When dinosaurs ruled the earth, life was tough for our mammalian ancestors. So they learned to hunker down during the day and venture out only in the relative safety of night. Scientists believe that this caused a sudden shift in the construction of their eyes from color vision to light detection.
In other words, dinosaurs caused mammals to develop night vision.
Mammalian eyes are different than those of amphibians, birds and fish because they are dominated by rods. Rods act like a black and white camera picking up subtle differences in brightness. The eyes of the other species are mostly cones, which detect color. During the age of dinosaurs, many species, including the first mammals, were active at night. When the eyes of our ancestors transformed from mostly cones to mostly rods -- and what caused the switch --are the main drivers behind centuries of work.
The details of this switch are particularly important to researchers studying diseases that cause vision loss in humans, such as macular degeneration and Stargardt disease. Most of these diseases attack the rods in our eyes first, then move on to other cells in the retina, leading to permanent blindness. Although we have many more rods than cones in our eyes, we actually rely on the small number of cones to see. Understanding how these two structures form could lead to new ways to combat vision loss.
Figure showing rods and cones in a mouse retina. The rods are green and dominate the image while the cones are magenta. (Courtesy Jessica Gumerson)
In a previous study, the lab of Anand Swaroop, a neurobiologist at the National Eye Institute, discovered that removing a specific gene kept rods from forming in the retina of mice. But if this gene is present in a cone, the cone turns into a rod. So this led Swaroop to supervise another study which isolated the rods and cones in newborn mice to observe which genes were present as they grew. “We were startled to find that in newborn rods there was some ... footprint of these ... cones.” Further research showed that cones start developing in the eye first and this gene turns most of them into rods.
But why does this gene exist and when did it start showing up in mammals? Swaroop's team enlisted the help of evolutionary biologists to look at sequenced genomes of 30 mammal and non-mammal species. The gene is present in the majority of mammals but is absent from non-mammals such as zebrafish. Since it is widely accepted that most dinosaurs were daytime hunters or foragers, mammals had to turn to the night to survive. The researcher suggest that coaxed this gene to acquire a new role, turning color vision cones to light detecting rods.
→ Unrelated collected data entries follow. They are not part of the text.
(** What a [Readdirnames(1000000)] may return while files come and go: the files that
    were there all the time, perhaps some that were there at some time; at most 1000000,
    and fewer only when there are no more. *)
Definition listing (always ever : gset string) (names : list string) : Prop :=
  NoDup names ∧ Forall (λ name, name ∈ ever) names ∧ zlen names <= 1000000 ∧
  (zlen names < 1000000 → always ⊆ list_to_set names).
#[global] Instance listing_dec always ever names : Decision (listing always ever names).
Proof. unfold listing. apply _. Defined.

Definition watch (d : gset string) (st : Stage) : Stage :=
  match st with Opened always ever => Opened (always ∩ d) (ever ∪ d) | _ => st end.
Definition setDir (d : gset string) (t : Timing) : Timing := mkTiming d (alive t) (watch d <$> callsOf t) (panics t).
Definition setCall (pid : Z) (phase : string) (st : Stage) (t : Timing) : Timing :=
  mkTiming (dir t) (alive t) (<[(pid, phase) := st]> (callsOf t)) (panics t).

(** A process ends; its files stay. *)
Definition die (pid : Z) (t : Timing) : Timing :=
  mkTiming (dir t) (alive t ∖ {[pid]}) (filter (λ x, x.1.1 ≠ pid) (callsOf t)) (panics t).
Definition panic (pid : Z) (phase : string) (t : Timing) : Timing :=
  let t := die pid t in mkTiming (dir t) (alive t) (callsOf t) (panics t ++ [(pid, phase)]).

Inductive TEvent :=
  | TStart (pid : Z)
  | TDie (pid : Z)
  | TWrite (pid : Z) (phase : string) (created ok : bool)             (* ioutil.WriteFile *)
  | TOpen (pid : Z) (phase : string) (ok : bool)                      (* os.Open *)
  | TList (pid : Z) (phase : string) (names : option (list string))   (* dd.Readdirnames; None: an error *)
  | TProbe (pid : Z) (phase : string)                                 (* a round of the loop, or its end *)
  | TRemove (pid : Z) (phase : string) (ok : bool)                    (* os.Remove, and the call returns *)
  | TFile (name : string) (there : bool)                              (* another file is written or removed *).

Definition isPhase (phase : string) : Prop := phase = "map" ∨ phase = "reduce".

Definition tstep (ev : TEvent) (t : Timing) : option Timing :=
  match ev with
  | TStart pid => if decide (pid ∉ alive t) then Some (mkTiming (dir t) ({[pid]} ∪ alive t) (callsOf t) (panics t)) else None
  | TDie pid => if decide (pid ∈ alive t) then Some (die pid t) else None
  | TWrite pid phase created ok =>
    if decide (pid ∈ alive t ∧ 0 < pid < 2 ^ 31 ∧ isPhase phase ∧ callsOf t !! (pid, phase) = None) then
      let t := if created then setDir ({[marker phase pid]} ∪ dir t) t else t in
      if ok then if created then Some (setCall pid phase Marked t) else None else Some (panic pid phase t)
    else None
  | TOpen pid phase ok =>
    match callsOf t !! (pid, phase) with
    | Some Marked => Some (if ok then setCall pid phase (Opened (dir t) (dir t)) t else panic pid phase t)
    | _ => None
    end
  | TList pid phase names =>
    match callsOf t !! (pid, phase), names with
    | Some (Opened always ever), Some names =>
      if decide (listing always ever names) then
        Some (if zlen names =? 0 then panic pid phase t else setCall pid phase (Reading names 0) t)
      else None
    | Some (Opened _ _), None => Some (panic pid phase t)
    | _, _ => None
    end
  | TProbe pid phase =>
    match callsOf t !! (pid, phase) with
    | Some (Reading (name :: todo) ret) => Some (setCall pid phase (Reading todo (probe phase (alive t) name ret)) t)
    | Some (Reading [] ret) => Some (setCall pid phase (Counted ret) t)
    | _ => None
    end
  | TRemove pid phase ok =>
    match callsOf t !! (pid, phase) with
    | Some (Counted _) =>
      if ok then
        if decide (marker phase pid ∈ dir t) then
          let t := setDir (dir t ∖ {[marker phase pid]}) t in
          Some (mkTiming (dir t) (alive t) (delete (pid, phase) (callsOf t)) (panics t))
        else None
      else Some (panic pid phase t)
    | _ => None
    end
  | TFile name there =>
    if there then Some (setDir ({[name]} ∪ dir t) t)
    else if decide (map_Forall (λ x _, marker x.2 x.1 ≠ name) (callsOf t)) then Some (setDir (dir t ∖ {[name]}) t) else None
  end.

Definition trun (t t' : Timing) : Prop := ∃ ev, tstep ev t = Some t'.
Definition timing0 : Timing := mkTiming ∅ ∅ ∅ [].

(** The states of a run, from [t0] to the last. *)
Inductive visits (t0 : Timing) : list Timing → Timing → Prop :=
  | visits_one : visits t0 [t0] t0
  | visits_more ts t t' : visits t0 ts t → trun t t' → visits t0 (ts ++ [t']) t'.

(** ** The applications *)

(** [ts] is the time the call began, printed with %.1f, and [n] what [nparallel]
    returns. *)
Definition mtimingMap (pid : Z) (ts : string) (n : Z) : list KeyValue :=
  [mkKV ("times-" +:+ pretty pid)%string ts; mkKV ("parallel-" +:+ pretty pid)%string (pretty n)].
Definition mtimingReduce (key : string) (values : list string) : string := Join (sortStrings values) " ".

Definition rtimingMap (filename contents : string) : list KeyValue :=
  (λ k, mkKV k "1") <$> ["a"; "b"; "c"; "d"; "e"; "f"; "g"; "h"; "i"; "j"].
Definition rtimingReduce (n : Z) (key : string) (values : list string) : string := pretty n.

(** ** What nparallel counts *)

Lemma marker_scan phase pid : 0 <= pid < 2 ^ 31 → Sscanf_d (markerPrefix phase) (marker phase pid) = Some pid.
Proof. intros Hp. apply Sscanf_pretty. lia. Qed.

(** The files of one phase are not those of the other. *)
Lemma marker_other phase phase' pid :
  isPhase phase → isPhase phase' → phase ≠ phase' → Sscanf_d (markerPrefix phase') (marker phase pid) = None.
Proof. by intros [-> | ->] [-> | ->]. Qed.

Lemma marker_inj phase phase' pid pid' :
  isPhase phase → isPhase phase' → marker phase pid = marker phase' pid' → phase = phase' ∧ pid = pid'.
Proof.
  intros [-> | ->] [-> | ->] [= HE]; (split; [done|]);
    change (pretty pid = pretty pid') in HE; by apply (inj pretty) in HE.
Qed.

Record tinv (t : Timing) : Prop := {
  ti_calls : ∀ q phase st, callsOf t !! (q, phase) = Some st → q ∈ alive t ∧ 0 < q < 2 ^ 31 ∧ isPhase phase ∧ marker phase q ∈ dir t;
  ti_opened : ∀ q phase a e, callsOf t !! (q, phase) = Some (Opened a e) → marker phase q ∈ a ∧ a ⊆ dir t ∧ a ⊆ e;
}.

Lemma watch_some d t k st : (watch d <$> callsOf t) !! k = Some st → ∃ st', callsOf t !! k = Some st' ∧ st = watch d st'.
Proof. rewrite lookup_fmap, fmap_Some. naive_solver. Qed.

(** Files come and go, but not those of calls under way. *)
Lemma tinv_setDir d t : tinv t → (∀ q phase st, callsOf t !! (q, phase) = Some st → marker phase q ∈ d) → tinv (setDir d t).
Proof.
  intros [I1 I2] Hd. split; cbn.
  - intros q phase st (st' & Hc & _)%watch_some. destruct (I1 _ _ _ Hc) as (? & ? & ? & _). eauto.
  - intros q phase a e (st' & Hc & HE)%watch_some. destruct st' as [|a' e'| |]; cbn in HE; try done. injection HE as -> ->.
    destruct (I2 _ _ _ _ Hc) as (? & ? & ?). specialize (Hd _ _ _ Hc). set_solver.
Qed.

Lemma tinv_setCall pid phase st t : tinv t → pid ∈ alive t → 0 < pid < 2 ^ 31 → isPhase phase → marker phase pid ∈ dir t →
  (∀ a e, st = Opened a e → a = dir t ∧ e = dir t) → tinv (setCall pid phase st t).
Proof.
  intros [I1 I2] Ha Hp Hph Hm Hst. split; cbn.
  - intros q ph st' [[[= <- <-] <-]|[_ Hc]]%lookup_insert_Some; eauto.
  - intros q ph a e [[[= <- <-] ->]|[_ Hc]]%lookup_insert_Some; [|eauto]. destruct (Hst a e eq_refl) as [-> ->]. done.
Qed.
More than one way to know your past
But those researchers are missing a large component of the evolutionary record, according to paleontologists like Kenneth Angielczyk, at the Fields Museum in Chicago. In an email to VOA, he notes that without access to ancient DNA, paleontologists look at the size and shape of eye holes of synapsids - species that were ancestors to the first mammals. “But evidence [from] the fossils record suggests that change could have happened as long as 100 million years before the origin of modern mammal lineages,” Angielczyk explains.
A 252-255 million year old synapsid skull from the South African Museum in Cape Town, South Africa. The black vertical line represents 2cm. (Courtesy K. Angielczyk)
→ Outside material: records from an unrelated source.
(** * Linux route descriptor and VPP punt-to-host descriptor

    A shallow embedding of the two KVScheduler descriptors of the agent
    (the Linux static-route descriptor of [linuxv2/l3plugin/descriptor] and
    the punt-to-host descriptor of [vppv2/puntplugin/descriptor]) together
    with the properties of their validation, error classification, value
    comparison and dump code.

    Layout: the Go library types the descriptors compute with ([net]), the
    data model, the interfaces of the collaborators, the descriptors
    themselves, a reference instance of the library interface, and then the
    lemmas and theorems. *)

From Stdlib Require Import String Ascii ZArith List Bool Lia Arith Permutation.
Import ListNotations.
Local Open Scope string_scope.
Local Open Scope list_scope.

(* ===================================================================== *)
(** ** Go library types: [net.IP] and friends                             *)
(* ===================================================================== *)

(** [net.IP], [net.IPMask] are byte slices and [net.IPNet] a pair of them.
    The methods below are the ones the descriptors call on such values;
    they work on the bytes only.  Parsing and printing of addresses are part
    of the library interface [GoLib] further down. *)
Module net.

Definition IP := list Z.
Definition IPMask := list Z.

(** [IP_] is the field [IP]. *)
Record IPNet : Type := { IP_ : IP; Mask : IPMask }.

Definition IPv4len : nat := 4.
Definition IPv6len : nat := 16.

Definition v4InV6Prefix : list Z := [0; 0; 0; 0; 0; 0; 0; 0; 0; 0; 255; 255]%Z.

(** [IPv4(a, b, c, d)]: the 16-byte form of an IPv4 address. *)
Definition IPv4 (a b c d : Z) : IP := v4InV6Prefix ++ [a; b; c; d].

Definition IPv4zero : IP := IPv4 0 0 0 0.
Definition IPv6unspecified : IP := repeat 0%Z 16.

(** [bytes.Equal]. *)
Fixpoint bytesEqual (a b : list Z) : bool :=
  match a, b with
  | [], [] => true
  | x :: a', y :: b' => (x =? y)%Z && bytesEqual a' b'
  | _, _ => false
  end.

Definition isZeros (p : list Z) : bool := forallb (fun b => (b =? 0)%Z) p.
The work of paleontologists shows the eye structure of most species indicates they spent most of their time in the dark. So this switch from cones to rods could have happened much earlier than the genetic information suggests it did. "It puts a boundary on by when it should have happened," says Christopher Heesy, professor of anatomy at Midwestern University, whose research focuses on the evolution of vision in mammals. But, he explains, it doesn't tell us when it first showed up.
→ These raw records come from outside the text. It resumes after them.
(** * Sensor.c: rolling statistics, hysteresis flags and distance lookup

    A shallow embedding of [Sensor.h] / [Sensor.c] and the proofs of the
    properties stated about them.

    Platform model.  The header selects [stdint.h] under [__GNUC__]; the
    embedding fixes the usual GCC data model for it: [int] is 32 bits wide,
    conversion of an out-of-range value to a signed type wraps modulo 2^32,
    and [double] is IEEE 754 binary64 (Rocq's primitive [float]).  Unsigned
    fields are integers of [Z] with the wrap-around written out ([u8], [u16],
    [u32]).  The two things C leaves undefined here, reading an array outside
    its bounds and converting a double that does not fit to [uint16_t], make
    the embedded function return [None].  The library call [pow(x, 2)] is
    taken to return the correctly rounded square [x * x].  A library whose
    [pow] is not correctly rounded can differ from it in the last bit of a
    square that is not 0; [pow(0, 2)] is 0 in either (C11 F.10.4.4). *)

From Stdlib Require Import ZArith Lia Bool List.
From Stdlib Require Import Floats Uint63.
From stdpp Require Import base option list numbers.

Local Open Scope Z_scope.

(** ** Fixed-width integers *)

Definition u8 (z : Z) : Z := z mod 2 ^ 8.
Definition u16 (z : Z) : Z := z mod 2 ^ 16.
Definition u32 (z : Z) : Z := z mod 2 ^ 32.

(** [(int) x] for a [uint32_t] value [x] (GCC: reduction modulo 2^32 into
    the range of [int]). *)
Definition to_int (z : Z) : Z :=
  let r := z mod 2 ^ 32 in
  if r <? 2 ^ 31 then r else r - 2 ^ 32.

(** The values a [uint16_t] parameter can hold. *)
Definition is_u16 (z : Z) : Prop := 0 <= z < 2 ^ 16.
Genetic information is only available for species that are not extinct so evolutionary biologists can only look back so far. “That’s the nature of evolutionary biology. We are always constrained by the species that are existing,” says David Plachetzki, evolutionary biologist and co-author of the study, which appears in the journal Cell. Based on the data available to them, they can say with confidence that the first mammals were converting their cones to rods to survive at night, at least as far back as when dinosaurs ruled the Earth.
But when that genetic mutation occurred in our ancestral lineage is not what has Swaroop excited. “If during evolution, cones became rods, can we make rods into cones? All we need is to keep some cones alive,” to reverse the effects of vision loss, he explained to VOA. Humans have more rods than they need so if some could be transformed into cones, they could slow down or even reverse vision loss.
The dinosaurs may not have forced our eyes to produce more rods than we need, but scientists are discovering how those extra cells can be useful to humans once again.